El Papa Francisco, comentando hace años este Evangelio, decía con mucha razón que una de las formas de ahogo que más nos alcanza a los hombres y mujeres del siglo XXI era el pecado. ¡Sí! El pecado es una de las formas de hundimiento más fuertes que hay a nuestro alrededor. El gran problema de los cristianos hoy es que muchas veces perdemos la sensación de pecado, incluso creemos que hablar de “pecado” es algo pasado de moda y así vamos por la vida hundiéndonos de a poco, pero sin enterarnos del ahogo, hasta que un día cuando nuestra línea de flotación se ha perdido, sentimos entonces que nos habita una angustia tal que no vemos la salida.

También en este caso el Evangelio de hoy nos da la clave: reconozcamos nuestros ahogos, reconozcamos nuestros pecados a tiempo… y levantemos las manos, y gritemos con Pedro (que bien sabe de pecados también): “¡Señor, sálvame!”. Porque en el pecado, como en toda situación de angustia y hundimiento, hemos de reconocer finalmente que no salimos a flote por nuestros propios medios, sino por la mano de Dios que nos sostiene y nos salva.
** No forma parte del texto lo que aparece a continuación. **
(** The entry that is taken out of its chain keeps its link. *)
Lemma unlink_keeps T h w : ∀ fuel prev probe T', (∀ p, prev = Some p → p ≠ w) →
  unlink_loop fuel T h w prev probe = Some T' → Entries T' !! w = Entries T !! w.
Proof.
  induction fuel as [|fuel IH]; intros prev probe T' Hp H; [done|]. cbn [unlink_loop] in H. peel H.
  destruct (Nat.eqb_spec probe w) as [->|Hn].
  - destruct prev as [p|]; injection H as <-; [|done]. cbn. apply list_lookup_alter_ne. by apply Hp.
  - destruct (pNext _); [|by injection H as <-]. eapply IH; [|exact H]. by intros p' [= <-].
Qed.

Lemma delete_keeps_link T w a e r T' : Entries T !! w = Some e → EntryType e ≠ ENTRY_NONE → MAC_ADDR_EQUAL (Addr e) a = true →
  (w < MAX_LEN_OF_MAC_TABLE)%nat → MacTableDeleteEntry T w a = Some (r, T') →
  ∃ e', Entries T' !! w = Some e' ∧ EntryType e' = ENTRY_NONE ∧ pNext e' = pNext e.
Proof.
  intros He Hu Ha Hw. unfold MacTableDeleteEntry. rewrite (proj2 (Nat.leb_gt _ _) Hw), He. cbn [mbind option_bind].
  unfold IS_ENTRY_NONE. rewrite (proj2 (Z.eqb_neq _ _) Hu), Ha. cbn [negb andb]. intros H. peel H. injection H as _ <-.
  peel E. injection E as <-. exists (cleared_entry e).
  assert (HE : Entries m0 !! w = Some e).
  { destruct o; [|injection E1 as <-; done]. by apply unlink_keeps in E1 as ->. }
  split; [|done]. destruct (_ =? 0); cbn; by rewrite list_lookup_alter_eq, HE.
Qed.

(** Deleting what is not at [w] leaves the table. *)
Lemma delete_other T M w a e :
  table_ok T → map_of T M → (0 < w)%nat → length a = 6%nat → M !! a ≠ Some w → Entries T !! w = Some e →
  ∃ T', MacTableDeleteEntry T w a = Some (true, T') ∧ table_ok T' ∧ map_of T' M.
Proof.
  intros (L & HL & HK) HM H0 H6 Hne He. pose proof (keys_lookup _ _ _ He) as Hk.
  assert (Hlt : (w < MAX_LEN_OF_MAC_TABLE)%nat)
    by (rewrite <- (ks_len _ _ _ HK); by eapply lookup_lt_Some).
  unfold MacTableDeleteEntry. rewrite (proj2 (Nat.leb_gt _ _) Hlt), He. cbn [mbind option_bind].
  assert (negb (IS_ENTRY_NONE e) && MAC_ADDR_EQUAL (Addr e) a = false) as ->.
  { unfold IS_ENTRY_NONE. destruct (Z.eqb_spec (EntryType e) ENTRY_NONE) as [|Hu]; [done|]. simpl.
    rewrite addr_equal_iff; [|by apply (ks_addr _ _ _ HK w (key e))|done].
    apply bool_decide_eq_false. intros Ea. apply Hne, HM. split; [done|]. by exists (key e). }
  cbn [mbind option_bind]. eexists. split; [reflexivity|].
  destruct (Size T =? 0); (split; [exists L|done]); (split; [|done]); [by apply links_post|done].
Qed.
Pedro jamás olvidará esta experiencia de haber sido salvado de su ahogo. Fue justamente eso lo que lo salvaría más adelante cuando al igual que Judas acabó por negar a Cristo, hundiéndose así hasta el fondo.

Siempre me pregunto: ¡¿Por qué, a diferencia de Judas, Pedro no se suicidó, Pedro no se ahorcó?! La respuesta, la creo hallar en este Evangelio… Pedro recordó que aún traidor, aún negador, aún hundido en lo más profundo de su pecado, Cristo podía salvarlo. Lo único que tenía que hacer era volver a remarla, volver a levantar las manos, volver a decir: “¡Señor, sálvame!”.

Pidamos este día una Gracia enorme, la de no olvidar jamás que por más hundidos que estemos, que por más desesperanzados o ahogados que vivamos, siempre nos quedará la posibilidad de volver a levantar las manos y gritar “¡Señor, Sálvame!”.